Elective departments that don’t fall into core curriculum, such as art, also have PLTs that function in different ways. Hoffman Estates High School Art Teacher Juan Medina said each art teacher is responsible for a different class. Their PLTs focus more on crafting formative and summative assessments while tying in context from other courses. He said they currently work closely with the English department.
“We are bringing a lot of reading, writing, and English into our classrooms,” Medina said. “We bring English context into art context by using it as a means to plan artwork. Students complete writing assignments where they need to make a claim, use evidence to support it, and have commentary to cap their art project after they have completed it.
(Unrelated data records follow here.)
(* ===== verification/ShmCache.v ===== *)
(** * The exported operations (src/shmcache.c, 778-1052; shmcache.h)

    Each takes the lock, runs the table operation, counts it and unlocks.
    [attempts] bounds the attempts [shm_lock] makes. *)
From S2P Require Import Prelude Types OpWrapper CLib ObjectPool Shmopt HentryOffset ShmList ValueAllocator HashTable Recycle Lock.
Local Open Scope Z_scope.
Local Open Scope shm_scope.

Section ShmCache.
Context `{E : Env}.

Definition count_success (result : Z) (c : shm_counter) : shm_counter :=
  if result =? 0 then c <| success ::= Z.succ |> else c.

(** shmcache_set_ex (778-794) *)
Definition shmcache_set_ex (attempts : nat) (key : shmcache_key_info) (value : shmcache_value_info) :
    cmd Z :=
  result ← shm_lock attempts;
  if negb (result =? 0) then mret result
  else
    modify (λ s, s <| memory; stats; stats_set; total ::= Z.succ |>);;
    result ← shm_ht_set key value;
    modify (λ s, s <| memory; stats; stats_set ::= count_success result |>);;
    shm_unlock;;
    mret result.

(** shmcache_set (796-806) *)
Definition shmcache_set (attempts : nat) (key : shmcache_key_info) (data : list ascii)
    (data_len ttl : Z) : cmd Z :=
  now ← (if ttl =? SHMCACHE_NEVER_EXPIRED then mret 0 else ext get_current_time);
  shmcache_set_ex attempts key
    (Value_info data data_len SHMCACHE_SERIALIZER_STRING (HT_CALC_EXPIRES now ttl)).

(** shmcache_get (808-834): the part that runs in the lock when the
    configuration asks for it (820-827) *)
Definition get_and_count (key : shmcache_key_info) : cmd (Z * option value_ref) :=
  modify (λ s, s <| memory; stats; stats_get; total ::= Z.succ |>);;
  '(result, value) ← shm_ht_get key;
  modify (λ s, s <| memory; stats; stats_get ::= count_success result |>);;
  mret (result, value).
Definition shmcache_get (attempts : nat) (key : shmcache_key_info) : cmd (Z * option value_ref) :=
  s ← get;
  if read_within_lock (lock_policy (config s)) then
    result ← shm_lock attempts;
    if negb (result =? 0) then mret (result, None)
    else
      r ← get_and_count key;
      shm_unlock;;
      mret r
  else get_and_count key.

(** shmcache_delete (836-850) *)
Definition shmcache_delete (attempts : nat) (key : shmcache_key_info) : cmd Z :=
  result ← shm_lock attempts;
  if negb (result =? 0) then mret result
  else
    modify (λ s, s <| memory; stats; stats_del; total ::= Z.succ |>);;
    result ← shm_ht_delete key;
    modify (λ s, s <| memory; stats; stats_del ::= count_success result |>);;
    shm_unlock;;
    mret result.

(** shmcache_set_ttl (852-866) *)
Definition shmcache_set_ttl (attempts : nat) (key : shmcache_key_info) (ttl : Z) : cmd Z :=
  if ttl <? 0 then mret EINVAL
  else
    result ← shm_lock attempts;
    if negb (result =? 0) then mret result
    else
      now ← (if ttl =? SHMCACHE_NEVER_EXPIRED then mret 0 else ext get_current_time);
      result ← shm_ht_set_expires key (HT_CALC_EXPIRES now ttl);
      shm_unlock;;
      mret result.

(** shmcache_set_expires (868-881) *)
Definition shmcache_set_expires (attempts : nat) (key : shmcache_key_info) (expires : Z) : cmd Z :=
  now ← (if 0 <? expires then ext get_current_time else mret 0);
  if (0 <? expires) && (expires <? now) then mret EINVAL
  else
    result ← shm_lock attempts;
    if negb (result =? 0) then mret result
    else
      result ← shm_ht_set_expires key expires;
      shm_unlock;;
      mret result.

(** shmcache_incr (883-939): the result and [*new_value], [None] when it is not
    written.  The addition is a fault when it overflows. *)
Definition sizeof_buff : Z := 24.
Definition checked_add (a b : Z) : cmd Z :=
  if (LLONG_MIN <=? a + b) && (a + b <=? LLONG_MAX) then mret (a + b) else fault.

(** the new value computed from the old one (900-921): the result and
    [*new_value] *)
Definition incr_existing (value : value_ref) (increment : Z) : cmd (Z * option Z) :=
  if (vr_length value <? 0) || (sizeof_buff <=? vr_length value) then mret (EINVAL, None)
  else
    p ← non_null (vr_data value);
    data ← memcpy_from p (vr_length value);
    let '(v, endptr) := strtoll (c_string (data ++ [NUL])) in
    if negb (bool_decide (endptr = [])) then mret (EINVAL, Some v)
    else v ← checked_add v increment; mret (0, Some v).

(** the branches (899-924) before the value is stored *)
Definition incr_value (result : Z) (value : option value_ref) (increment : Z) : cmd (Z * option Z) :=
  match value with
  | Some value => if result =? 0 then incr_existing value increment else mret (0, Some increment)
  | None => mret (0, Some increment)
  end.

Definition shmcache_incr (attempts : nat) (key : shmcache_key_info) (increment ttl : Z) :
    cmd (Z * option Z) :=
  result ← shm_lock attempts;
  if negb (result =? 0) then mret (result, None)
  else
    '(result, value) ← shm_ht_get key;
    '(result, new_value) ← incr_value result value increment;
    result ←
      (if negb (result =? 0) then mret result
       else
         let data := sprintf_int64 (default 0 new_value) in
         now ← (if ttl =? SHMCACHE_NEVER_EXPIRED then mret 0 else ext get_current_time);
         shm_ht_set key (Value_info data (Z.of_nat (length data)) SHMCACHE_SERIALIZER_INTEGER
                           (HT_CALC_EXPIRES now ttl)));
    modify (λ s, s <| memory; stats; stats_incr; total ::= Z.succ |>);;
    modify (λ s, s <| memory; stats; stats_incr ::= count_success result |>);;
    shm_unlock;;
    mret (result, new_value).

(** shmcache_remove_all (941-952) *)
Definition shmcache_remove_all : cmd Z :=
  result ← shm_lock_file;
  if negb (result =? 0) then mret result
  else
    result ← shmopt_remove_all;
    shm_unlock_file;;
    mret result.

(** shmcache_stats_ex (954-1002); a [double] quotient is kept as the pair of
    its integer operands *)
Record shmcache_stats := Stats {
  stats_shm : shm_stats;
  stats_segment_size : Z;
  stats_capacity : Z;
  stats_count : Z;
  stats_max_key_count : Z;
  stats_memory_max : Z;
  stats_memory_used : Z;
  stats_usage : shm_memory_usage;
  hit_ratio : Z * Z;
  hit_get_qps : Z * Z;
  hit_seconds : Z;
}.
Definition MAX_KEYS_IN_SHM (s : shmcache_context) : Z := mi_max_key_count (memory s).

Definition hit_stats : cmd (Z * Z * (Z * Z) * Z) :=
  s ← get;
  when (negb (g_schedule_flag s))
    (t ← ext time_NULL; modify (λ s, s <| g_current_time := t |>));;
  s ← get;
  let st := stats (memory s) in
  let seconds := to_int (g_current_time s - last_calc_time st) in
  let total_delta := total (stats_get st) - total (last_get st) in
  if 0 <? total_delta then
    let success_delta := success (stats_get st) - success (last_get st) in
    if 0 <? seconds then
      modify (λ s, s <| memory; stats; last_calc_time := g_current_time s |>
                     <| memory; stats; last_get; total := total (stats_get st) |>
                     <| memory; stats; last_get; success := success (stats_get st) |>);;
      mret (success_delta, total_delta, (total_delta, seconds), seconds)
    else mret (success_delta, total_delta, (total_delta, 1), seconds)
  else mret (-1, 1, (0, 1), seconds).

Definition shmcache_stats_ex (calc_hit_ratio : bool) : cmd shmcache_stats :=
  s ← get;
  let mk := Stats (stats (memory s)) (seg_size (ht_segment s))
    (ht_capacity (hashtable (memory s))) (shm_ht_count s) (MAX_KEYS_IN_SHM s)
    (seg_size (ht_segment s) + vsize (vm_segment (memory s)) * count_max (vm_segment (memory s)))
    (used_common (usage (memory s)) + used_entry (usage (memory s))) (usage (memory s)) in
  if calc_hit_ratio then
    '(num, den, qps, seconds) ← hit_stats;
    mret (mk (num, den) qps seconds)
  else mret (mk (-1, 1) (0, 1) 0).

(** shmcache_clear_stats (1004-1013) *)
Definition shmcache_clear_stats (attempts : nat) : cmd unit :=
  shm_lock attempts;;
  modify (λ s, s <| memory; stats := stats_zero |>);;
  now ← ext get_current_time;
  modify (λ s, s <| memory; stats; last_calc_time := now |>
                 <| memory; stats; stats_init_time := now |>);;
  shm_unlock;;
  mret tt.

(** shmcache_clear (1037-1052) *)
Definition shmcache_clear (attempts : nat) : cmd Z :=
  result ← shm_lock attempts;
  if negb (result =? 0) then mret result
  else
    shm_ht_clear;;
    shm_unlock;;
    mret 0.

(** shmcache_get_serializer_label (1015-1035) *)
Definition shmcache_get_serializer_label (serializer : Z) : string :=
  if serializer =? SHMCACHE_SERIALIZER_STRING then "string"
  else if serializer =? SHMCACHE_SERIALIZER_LIST then "list"
  else if serializer =? SHMCACHE_SERIALIZER_MAP then "map"
  else if serializer =? SHMCACHE_SERIALIZER_INTEGER then "integer"
  else if serializer =? SHMCACHE_SERIALIZER_MSGPACK then "msgpack"
  else if serializer =? SHMCACHE_SERIALIZER_IGBINARY then "igbinary"
  else if serializer =? SHMCACHE_SERIALIZER_PHP then "php"
  else "unkown".

(** shmcache_get_last_clear_time, shmcache_get_init_time (shmcache.h, 219-233) *)
Definition shmcache_get_last_clear_time (s : shmcache_context) : Z :=
  last_clear_time (stats (memory s)).
Definition shmcache_get_init_time (s : shmcache_context) : Z := init_time (memory s).

(** shmcache_destroy (757-776) *)
Fixpoint munmap_values (n : nat) (index : Z) : cmd unit :=
  match n with
  | O => mret tt
  | S n =>
    s ← get;
    seg ← load_segment index;
    when (negb (base seg =? 0))
      (shm_munmap (cfg_type (config s)) (base seg) (seg_size seg);;
       store_segment index (seg <| base := 0 |>));;
    munmap_values n (index + 1)
  end.
Definition shmcache_destroy : cmd unit :=
  s ← get;
  munmap_values (Z.to_nat (values_count s)) 0;;
  when (negb (base (ht_segment s) =? 0))
    (shm_munmap (cfg_type (config s)) (base (ht_segment s)) (seg_size (ht_segment s));;
     modify (λ s, s <| ht_segment; base := 0 |>)).


(** ** Properties *)
Lemma munmap_quiet type addr size s :
  wp (shm_munmap type addr size) (λ _ s', quiet s s') s.
Proof.
  unfold shm_munmap. wp_simpl.
  destruct (type =? _); apply wp_ext_quiet; intros s1 H1; destruct (_ =? 0); wp_simpl; try done;
    apply wp_errno_or; intros e s2 H2 _ _; by eapply quiet_trans.
Qed.
Lemma munmap_values_spec n i s :
  0 ≤ i → i + Z.of_nat n ≤ Z.of_nat (length (values_items s)) →
  wp (munmap_values n i) (λ _ s', ∃ tk fds items,
    s' = s <| ticks := tk |> <| open_fds := fds |> <| values_items := items |> ∧
    length items = length (values_items s) ∧
    ∀ j, 0 ≤ j → if (i <=? j) && (j <? i + Z.of_nat n)
                 then ∃ seg, znth items j = Some seg ∧ base seg = 0
                 else znth items j = znth (values_items s) j) s.
Proof.
  revert i s. induction n as [|n IH]; intros i s Hi Hn; cbn [munmap_values].
  { wp_simpl. exists (ticks s), (open_fds s), (values_items s). split; [by destruct s|].
    split; [done|]. intros j Hj. bool_lia; done. }
  destruct (znth_is_Some (values_items s) i ltac:(lia)) as [seg Hseg].
  unfold load_segment, store_segment. wp_simpl. apply wp_of_option. exists seg. split; [done|]. wp_simpl.
  assert (∀ s1 items1 tk1 fds1 seg1, s1 = s <| ticks := tk1 |> <| open_fds := fds1 |> <| values_items := items1 |> →
    items1 = <[Z.to_nat i := seg1]> (values_items s) → base seg1 = 0 →
    wp (munmap_values n (i + 1)) (λ _ s', ∃ tk fds items,
      s' = s <| ticks := tk |> <| open_fds := fds |> <| values_items := items |> ∧
      length items = length (values_items s) ∧
      ∀ j, 0 ≤ j → if (i <=? j) && (j <? i + Z.of_nat (S n))
                 then ∃ seg, znth items j = Some seg ∧ base seg = 0
                 else znth items j = znth (values_items s) j) s1) as Hrest.
  { intros s1 items1 tk1 fds1 seg1 -> -> Hb. eapply wp_mono; [apply IH; [lia|cbn; rewrite length_insert; lia]|].
    intros _ s2 (tk&fds&items&->&Hl&Hj). exists tk, fds, items. split; [done|].
    split; [rewrite Hl; apply length_insert|]. intros j Hj0. specialize (Hj j Hj0).
    assert (znth (<[Z.to_nat i := seg1]> (values_items s)) j =
      if i =? j then Some seg1 else znth (values_items s) j) as Hins by (apply znth_insert; lia).
    cbn [values_items] in Hj. cbn in Hj. rewrite Hins in Hj.
    destruct (Z.eqb_spec i j), (Z.leb_spec (i + 1) j), (Z.ltb_spec j (i + 1 + Z.of_nat n)),
      (Z.leb_spec i j), (Z.ltb_spec j (i + Z.of_nat (S n))); try lia; cbn [andb] in *; eauto. }
  destruct (Z.eqb_spec (base seg) 0) as [Hb|Hb]; cbn [negb]; wp_simpl.
  - apply (Hrest s (values_items s) (ticks s) (open_fds s) seg); [by destruct s| |done].
    symmetry. apply list_insert_id. by apply znth_Some in Hseg as [_ ?].
  - eapply wp_mono; [apply munmap_quiet|]. intros _ s1 (tk&fds&->&_). wp_simpl.
    apply wp_of_option. eexists. split; [apply zupd_Some; cbn; lia|]. wp_simpl.
    by eapply (Hrest _ _ tk fds (seg <| base := 0 |>)).
Qed.

(** [shmcache_destroy] unmaps everything: afterwards no value segment and
    no hashtable segment of the context has an address, and the shared
    contents are untouched. *)
Theorem destroy_unmaps_all s :
  0 ≤ values_count s ≤ Z.of_nat (length (values_items s)) →
  wp shmcache_destroy (λ _ s', base (ht_segment s') = 0 ∧
    (∀ i, 0 ≤ i < values_count s → ∃ seg, znth (values_items s') i = Some seg ∧ base seg = 0) ∧
    memory s' = memory s ∧ hentries s' = hentries s ∧ payload s' = payload s) s.
Proof.
  intros Hv. unfold shmcache_destroy. wp_simpl.
  eapply wp_mono; [apply munmap_values_spec; lia|]. intros _ s1 (tk&fds&items&->&_&Hj). wp_simpl.
  assert (∀ i, 0 ≤ i < values_count s → ∃ seg, znth items i = Some seg ∧ base seg = 0) as Hi.
  { intros i Hi. specialize (Hj i ltac:(lia)).
    by rewrite (proj2 (Z.leb_le 0 i)), (proj2 (Z.ltb_lt i _)) in Hj by lia. }
  destruct (Z.eqb_spec (base (ht_segment s)) 0) as [Hb|Hb]; cbn [negb]; wp_simpl; [done|].
  eapply wp_mono; [apply munmap_quiet|]. intros _ s2 (tk2&fds2&->&_). by wp_simpl.
Qed.

End ShmCache.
We are working very hard to make sure that what we’re doing is supporting other departments as well.”
Overall, teachers find Late Start Days as a benefit for students, as well as for their ability to effectively teach the curriculum, and most teachers consider that time invaluable.
“I can speak for Hoffman Estates High School and say we have a family of teachers here. It’s nice to see your family outside of 30 second conferences in the hallway while traveling from class A to class B, and it gets you to reconnect with your resources,” Medina said. “The day-to-day routine can trap you, and these brief pauses in the routine jostle us just enough to reevaluate and get a fresh perspective. It’s a good thing.”